My baby is growing up too fast - make it stop!!!

My beautiful 12 year old daughter is in sixth grade this year.  Where we live that is still elementary school (thank you Jesus).  As the end of her elementary career is coming to an end my emotions are as well!  I went into Target, I know that in itself is shocking, looking for the kids Valentine's day goodies a few weeks ago.  I walked down the aisle with bubbles, kites, sand shovels, jump ropes, and all that fun spring stuff.  It just hit me so hard that she didn't want any of that anymore.  She wants itunes giftcards and hair straighteners and of course she STILL wants a cell phone.  So there I go, crying in the middle of Target because my sweet, chubby cheeked baby girl is no longer that.  I realize she has not been for quite some time but there are days when it just hits me hard and I have to take a breath and thank God that he chose to bless me with such a gift.  She will have a promotion ceremony in May and I will be there, blubbering like only a mom can.  They are doing a slide show that includes a baby picture and a recent one.  For any of you out there who know and love Syd - I'm posting these pics so I don't have to cry alone!  ;)
 
  
Sydni - I love you sweetie and please forgive me if I still squeeze those cute cheeks now and then!

How many Valentine's do you need?!?!

The first time I went shopping after Christmas I saw shelves of Valentine's Day stuff.  Don't get me wrong I love Valentine's Day but when I was still recouping from all the demands of Christmas, Valentine's Day was not in the forefront of my mind.  Besides the fact, every year I stress about who I should make gifts for and where to draw the line.
I love giving gifts, I love making gifts the most, so I can get a little carried away when I see all this cute heart paper and stickers and goodies.  First there are the kid's teachers, then you have the office staff, then what about past teachers that I still love and talk to and of course the librarian, music teacher, PE staff and the school janitors!  Then there are friends, family, neighbors, the person in front of me at the grocery store!!  Like I said - carried away!  So this year I am limiting myself and trying to set a budget.  I made the cutest little gifts for the kid's teachers that I think are perfect for those people surrounded by germy little hands all day long!  The best part is they were cheap!!  I got the idea from a blog that of course now I cannot remember!

 
!I bought the bottles of hand sanitizer and peeled off the back label.  Well low and behold it left it all sticky so I just stuck the paper on it and didn't need any adhesive!  I bought one sheet of these stickers from Hobby Lobby and it covered all four bottles with some left over.  I'm going to put them in little clear baggies with ribbon when I give them on Friday.   Like I said - affordable and I think teachers cannot get enough hand sanitizer!   I'm going to try a couple more ideas so hopefully I'll get them on here before the 'day of love' is over!

The Forgotten Anniversary



Dear Mom and Dad,

I realize that being in the hospital, having your first child, was not the greatest way to spend your third wedding anniversary.  I also realize that tea parties, slumber parties, and pizza parties were probably not the greatest way to spend the next 18 anniversaries after that.  I want you to know that I haven't forgotten.  I haven't forgotten the fact that, to this day, on my birthday you ask where we are going to celebrate my day, not yours.  So on this February 2,  I want to honor YOUR special day.
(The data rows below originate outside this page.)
(** * MediTransport backend: ride lifecycle, visibility filter, payments

    A shallow embedding of the route handlers of the MediTransport
    backend (routes/rides.js, routes/payments.js, routes/auth.js, and the
    handlers they meet in routes/users.js, routes/drivers.js,
    routes/vehicles.js and the middleware) over an explicit model of the
    relational store they query.

    Conventions.
    - A table is a list of rows, in insertion order.  A [SELECT] is a
      [filter], an [UPDATE ... WHERE] maps over every matching row, an
      [INSERT] appends a row whose SERIAL id comes from the table's
      sequence.
    - [NOW()] is the integer [now] handed to the handler.
    - JavaScript numbers are IEEE-754 doubles: [float].  [Math.sin],
      [Math.cos] and [Math.atan2] are implementation-approximated in
      ECMAScript, so they are parameters ([MathLib]); [Math.sqrt] and the
      arithmetic operators are the correctly rounded ones.
    - A thrown [AppError (message, statusCode)] is the [AppError]
      constructor of [result].
    - The store is a working PostgreSQL reached through one connection,
      with the tables [initDatabase] creates.  A statement PostgreSQL
      refuses (a column the table does not have, a value the column does
      not take, a constraint) is an error of the statement: one version
      of the [query] wrapper rethrows it, the other answers the result
      [executeInMemoryQuery] simulates. *)

From Stdlib Require Import ZArith List Ascii String Bool Lia Floats.
From Stdlib Require Import Sorting.Sorted Permutation.
Import ListNotations.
I have never seen a greater example of unconditional love in a relationship than I have in yours.  Your willingness to stick it out through the rough times has shown me what God had in mind when he created marriage.  You laugh together, cry together, worship together, pray together and have allowed each other to grow into the spiritual example that you are for myself, my husband and my children.  I have been more than blessed to have you as my parents and grateful to God for placing me in your care.

So thank you mom and dad.  Thank you for putting up with birthday candles and messy frosting on what should have been your special day.  Thank you for bringing me into this world and never giving up on me.  I love you both with all of my heart and I know God is very proud to call you His children.